Assigned task: Collect every line of the records below that contains the word "Bool".

(Stored items)

(** ** The formulas the properties are stated with *)



(** The payoff of one simulated value. *)
Definition payoff (o : Option) (v : R) : R :=
  if (putOrcall o =? "call")%string
  then Rmax (v - K o) 0
  else Rmax (K o - v) 0.

Definition Rsum (l : list R) : R := fold_right Rplus 0 l.

(** The arithmetic mean. *)
Definition mean (l : list R) : R := Rsum l / INR (length l).

(** The shock vector of step [k] (counted from 0): the next
    [N] variates of the generator, each scaled by [sqrt dt]. *)
Definition shocks (g : RandomState) (N : nat) (dt : R) (k : nat) : list R :=
  map (fun i => sqrt dt * variates g (position g + k * N + i)%nat) (seq 0 N).

(** One step of the walk, elementwise on a vector of levels. *)
Definition advance (o : Option) (dt : R) (prev z : list R) : list R :=
  map (fun sz => fst sz + r o * dt + sigma o * S_0 o * snd sz)
    (combine prev z).

(** The generator after [m] more variates have been drawn. *)
Definition skip (g : RandomState) (m : nat) : RandomState :=
  mkRandomState (variates g) (position g + m).

(** The rows of [k] successive steps from the levels [prev], each step
    drawing its own shock vector of [N] variates. *)
Fixpoint walk (o : Option) (dt : R) (N k : nat) (prev : list R)
    (g : RandomState) : list (list R) :=
  match k with
  | O => []
  | S k' =>
      let next := advance o dt prev (shocks g N dt 0) in
      next :: walk o dt N k' next (skip g N)
  end.

(** The running level [S_t] stands for the vector [prev] of [N] levels:
    as a scalar broadcast to every position, or as the array itself. *)
Definition represents (N : nat) (S_t : ndval) (prev : list R) : Prop :=
  (exists s : R, S_t = Scalar (Fin s) /\ prev = repeat s N)
  \/ (S_t = Array (map Fin prev) /\ length prev = N).

(** The sum of the first [n] variates of column [i]: one variate in every
    block of [N], from the position of the generator on. *)
Fixpoint column_sum (g : RandomState) (N i n : nat) : R :=
  match n with
  | O => 0
  | S n' => column_sum g N i n' + variates g (position g + n' * N + i)%nat
  end.

(** * Properties *)

(** ** The numeric layer on its domain *)

Lemma py_truediv_nonzero (x y : R) : y <> 0 -> py_truediv x y = Ok (x / y).
Proof.
  intro Hy. unfold py_truediv. destruct (Req_dec_T y 0); [contradiction | reflexivity].
Qed.

Lemma py_truediv_zero (x : R) : py_truediv x 0 = Raise ZeroDivisionError.
Proof.
  unfold py_truediv. destruct (Req_dec_T 0 0) as [_ | Hn]; [reflexivity | now elim Hn].
Qed.


Lemma np_sqrt_nonneg (x : R) : 0 <= x -> np_sqrt x = Fin (sqrt x).
Proof.
  intro Hx. unfold np_sqrt. destruct (Rlt_dec x 0); [lra | reflexivity].
Qed.

Lemma np_divide_fin (x y : R) :
  y <> 0 -> np_divide (Fin x) (Fin y) = Fin (x / y).
Proof.
  intro Hy. simpl. destruct (Req_dec_T y 0); [contradiction | reflexivity].
Qed.

Lemma np_divide_fin_zero (x : R) : np_divide (Fin x) (Fin 0) = inf_of_sign x.
Proof.
  simpl. destruct (Req_dec_T 0 0) as [_ | Hn]; [reflexivity | now elim Hn].
Qed.



Lemma inf_of_sign_zero : inf_of_sign 0 = NaN.
Proof.
  unfold inf_of_sign.
  destruct (total_order_T 0 0) as [[Hlt | Heq] | Hgt]; try reflexivity; lra.
Qed.


Lemma Rpower_e (x : R) : Rpower e x = exp x.
Proof.
  unfold Rpower, e. rewrite ln_exp. f_equal. ring.
Qed.

Lemma np_float_power_e (x : R) : np_float_power e x = Fin (exp x).
Proof.
  unfold np_float_power. now rewrite Rpower_e.
Qed.

(** ** calc_black_scholes_merton *)


Lemma bsm_not_call (o : Option) :
  putOrcall o <> "call"%string -> K o <> 0 ->
  calc_black_scholes_merton o = Raise UnboundLocalError.
Proof.
  intros Hkind HK. unfold calc_black_scholes_merton.
  rewrite (py_truediv_nonzero _ _ HK). cbn [bind].
  destruct (String.eqb_spec (putOrcall o) "call") as [Heq | _];
    [contradiction | reflexivity].
Qed.

Lemma bsm_zero_strike (o : Option) :
  K o = 0 -> calc_black_scholes_merton o = Raise ZeroDivisionError.
Proof.
  intro HK. unfold calc_black_scholes_merton.
  rewrite HK, py_truediv_zero. reflexivity.
Qed.



(** C2.  The put branch.  At the put with K = 100, T = 1, S0 = 100, r = 0.05
    and sigma = 0.2 the function returns no value: reading discount_factor,
    which only the call branch assigns, raises UnboundLocalError. *)
Theorem bsm_put_raises :
  calc_black_scholes_merton (mkOption 100 1 100 (5 / 100) (2 / 10) "put")
  = Raise UnboundLocalError.
Proof.
  apply bsm_not_call; cbn [putOrcall K]; [discriminate | lra].
Qed.




(** *** Degenerate volatility or expiry *)








(** ** calc_expected_price *)

Lemma np_sum_fin (l : list R) (a : R) :
  fold_left np_add (map Fin l) (Fin a) = Fin (a + Rsum l).
Proof.
  revert a. induction l as [| x l IH]; intro a; cbn [map fold_left Rsum fold_right].
  - f_equal. ring.
  - cbn [np_add]. rewrite IH. unfold Rsum. f_equal. ring.
Qed.

Lemma INR_length_nonzero {A : Type} (l : list A) :
  l <> [] -> INR (length l) <> 0.
Proof.
  intro Hl. apply not_0_INR. destruct l; [contradiction | discriminate].
Qed.

Lemma np_average_fin (vs : list (list R)) :
  concat vs <> [] ->
  np_average (map (map Fin) vs) = Fin (mean (concat vs)).
Proof.
  intro Hne. unfold np_average, np_sum.
  rewrite <- concat_map, np_sum_fin, length_map.
  rewrite np_divide_fin by now apply INR_length_nonzero.
  unfold mean. f_equal. f_equal. ring.
Qed.

(** The payoffs of finite values are finite: the array of the [payoff]s. *)
Lemma payoffs_fin (o : Option) (vs : list (list R)) :
  (if (putOrcall o =? "call")%string
   then map (map (fun v => np_maximum0 (np_subtract v (Fin (K o)))))
          (map (map Fin) vs)
   else map (map (fun v => np_maximum0 (np_subtract (Fin (K o)) v)))
          (map (map Fin) vs))
  = map (map Fin) (map (map (payoff o)) vs).
Proof.
  unfold payoff. rewrite !map_map.
  destruct (putOrcall o =? "call")%string;
    apply map_ext; intro row; rewrite !map_map; reflexivity.
Qed.

Lemma expected_price_fin (o : Option) (vs : list (list R)) :
  concat vs <> [] ->
  calc_expected_price (map (map Fin) vs) o =
    Ok (Fin (mean (map (payoff o) (concat vs)) * exp (- (r o * T o)))).
Proof.
  intro Hne. unfold calc_expected_price. cbv zeta.
  rewrite payoffs_fin, np_average_fin, np_float_power_e.
  - rewrite <- concat_map. cbn [np_multiply].
    replace (-1 * r o * T o) with (- (r o * T o)) by ring. reflexivity.
  - rewrite <- concat_map. intro Hnil. apply map_eq_nil in Hnil. contradiction.
Qed.

Example expected_price_two_values :
  calc_expected_price [[Fin 90; Fin 120]]
    (mkOption 100 1 100 (5 / 100) (2 / 10) "call")
  = Ok (Fin ((0 + 20) / 2 * exp (- (5 / 100 * 1)))).
Proof.
  rewrite (expected_price_fin _ [[90; 120]]) by discriminate.
  unfold mean, payoff.
  cbn [putOrcall K r T String.eqb Ascii.eqb Bool.eqb concat app map Rsum
       fold_right length INR].
  rewrite Rmax_right by lra. rewrite Rmax_left by lra.
  do 2 f_equal. field.
Qed.

Lemma Rsum_const (c : R) (l : list R) :
  Forall (eq c) l -> Rsum l = INR (length l) * c.
Proof.
  induction 1 as [| x l Hx _ IH].
  - cbn. ring.
  - cbn [Rsum fold_right length]. fold (Rsum l). rewrite IH, S_INR, <- Hx. ring.
Qed.

Lemma mean_const (c : R) (l : list R) :
  l <> [] -> Forall (eq c) l -> mean l = c.
Proof.
  intros Hne Hall. unfold mean. rewrite (Rsum_const c l Hall).
  field. now apply INR_length_nonzero.
Qed.

(** C6.  On a non-empty array of (finite) simulated values,
    calc_expected_price returns the arithmetic mean of the payoffs of all
    the values, times e^(-r*T), the payoff of v being max(v - K, 0) for kind
    'call' and max(K - v, 0) otherwise; when all the values equal V, the
    kind is 'call' and K < V, this is (V - K)*e^(-r*T). *)
Theorem expected_price_is_discounted_mean (o : Option) (vs : list (list R)) :
  concat vs <> [] ->
  calc_expected_price (map (map Fin) vs) o =
    Ok (Fin (mean (map (payoff o) (concat vs)) * exp (- (r o * T o))))
  /\ (forall V : R,
        putOrcall o = "call"%string -> K o < V ->
        Forall (eq V) (concat vs) ->
        calc_expected_price (map (map Fin) vs) o =
          Ok (Fin ((V - K o) * exp (- (r o * T o))))).
Proof.
  intro Hne. split; [now apply expected_price_fin |].
  intros V Hkind HK Hall. rewrite (expected_price_fin _ _ Hne).
  rewrite (mean_const (V - K o)); [reflexivity | |].
  - intro Hnil. apply map_eq_nil in Hnil. contradiction.
  - apply Forall_map. revert Hall. apply Forall_impl.
    intros v <-. unfold payoff. rewrite Hkind. cbn [String.eqb Ascii.eqb Bool.eqb].
    symmetry. apply Rmax_left. lra.
Qed.

Lemma expected_price_is_discounted_mean_witness :
  let o := mkOption 100 1 100 (5 / 100) (2 / 10) "call" in
  let vs := [[110; 110]; [110; 110]] in
  calc_expected_price (map (map Fin) vs) o =
    Ok (Fin (mean (map (payoff o) (concat vs)) * exp (- (r o * T o))))
  /\ calc_expected_price (map (map Fin) vs) o =
       Ok (Fin ((110 - K o) * exp (- (r o * T o)))).
Proof.
  intros o vs.
  destruct (expected_price_is_discounted_mean o vs) as [Hmean Hconst].
  - discriminate.
  - split; [exact Hmean |]. apply Hconst.
    + reflexivity.
    + cbn [o K]. lra.
    + cbn [vs concat app]. repeat constructor.
Defined.

(** C8, as stated, fails: on an empty array calc_expected_price raises
    nothing and returns NaN. *)
Lemma expected_price_empty_returns_nan :
  calc_expected_price [] (mkOption 100 1 100 (5 / 100) (2 / 10) "call")
  = Ok NaN
  /\ forall err : exn,
       calc_expected_price [] (mkOption 100 1 100 (5 / 100) (2 / 10) "call")
       <> Raise err.
Proof.
  split; [| discriminate].
  unfold calc_expected_price, np_average, np_sum.
  cbn [putOrcall String.eqb Ascii.eqb Bool.eqb map concat length fold_left INR].
  rewrite np_divide_fin_zero, inf_of_sign_zero. reflexivity.
Qed.

(** C8, amended.  For every option, calc_expected_price applied to an
    array with no element checks nothing: it raises no error and returns
    NaN, the mean of nothing. *)
Theorem expected_price_of_nothing (o : Option) (paths : list (list float64)) :
  concat paths = [] -> calc_expected_price paths o = Ok NaN.
Proof.
  intro Hnil. unfold calc_expected_price. cbv zeta.
  assert (Havg : forall f : float64 -> float64,
             np_average (map (map f) paths) = NaN).
  { intro f. unfold np_average. rewrite <- concat_map, Hnil.
    cbn [map length INR np_sum fold_left].
    now rewrite np_divide_fin_zero, inf_of_sign_zero. }
  destruct (putOrcall o =? "call")%string; now rewrite Havg.
Qed.

Lemma expected_price_of_nothing_witness :
  calc_expected_price [[]; []] (mkOption 100 1 100 (5 / 100) (2 / 10) "put")
  = Ok NaN.
Proof.
  apply (expected_price_of_nothing
           (mkOption 100 1 100 (5 / 100) (2 / 10) "put") [[]; []]).
  reflexivity.
Defined.

(** ** Option.__init__ *)

Example lower_mixed_case : lower "CaLl" = "call"%string.
Proof. reflexivity. Qed.

(** C9, as stated, fails: a kind outside call and put is accepted, and
    stored in lower case. *)
Lemma init_accepts_unknown_kind :
  Option_init 100 1 100 (5 / 100) (2 / 10) "Straddle"
  = Ok (mkOption 100 1 100 (5 / 100) (2 / 10) "straddle")
  /\ forall err : exn,
       Option_init 100 1 100 (5 / 100) (2 / 10) "Straddle" <> Raise err.
Proof.
  split; [reflexivity | discriminate].
Qed.

(** C9, amended.  Constructing an Option never fails and validates
    nothing: whatever the kind string, the option is built with the kind in
    lower case and the other fields as given.  When that kind is not 'call'
    - 'put' or anything else alike - calc_expected_price uses the put payoff
    and calc_black_scholes_merton returns no value. *)
Theorem init_validates_nothing (K0 T0 S0 r0 sigma0 : R) (kind : string) :
  Option_init K0 T0 S0 r0 sigma0 kind
  = Ok (mkOption K0 T0 S0 r0 sigma0 (lower kind))
  /\ (lower kind <> "call"%string ->
      (forall paths : list (list float64),
         calc_expected_price paths (mkOption K0 T0 S0 r0 sigma0 (lower kind))
         = calc_expected_price paths (mkOption K0 T0 S0 r0 sigma0 "put"))
      /\ (forall v : float64,
            calc_black_scholes_merton (mkOption K0 T0 S0 r0 sigma0 (lower kind))
            <> Ok v)).
Proof.
  split; [reflexivity |]. intro Hkind. split.
  - intro paths. unfold calc_expected_price. cbn [putOrcall K r T].
    destruct (String.eqb_spec (lower kind) "call") as [Heq | _];
      [contradiction | reflexivity].
  - intro v. destruct (Req_dec_T K0 0) as [HK | HK].
    + rewrite bsm_zero_strike by exact HK. discriminate.
    + rewrite bsm_not_call by assumption. discriminate.
Qed.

Solution below:
  cbn [putOrcall K r T String.eqb Ascii.eqb Bool.eqb concat app map Rsum
    intros v <-. unfold payoff. rewrite Hkind. cbn [String.eqb Ascii.eqb Bool.eqb].
  cbn [putOrcall String.eqb Ascii.eqb Bool.eqb map concat length fold_left INR].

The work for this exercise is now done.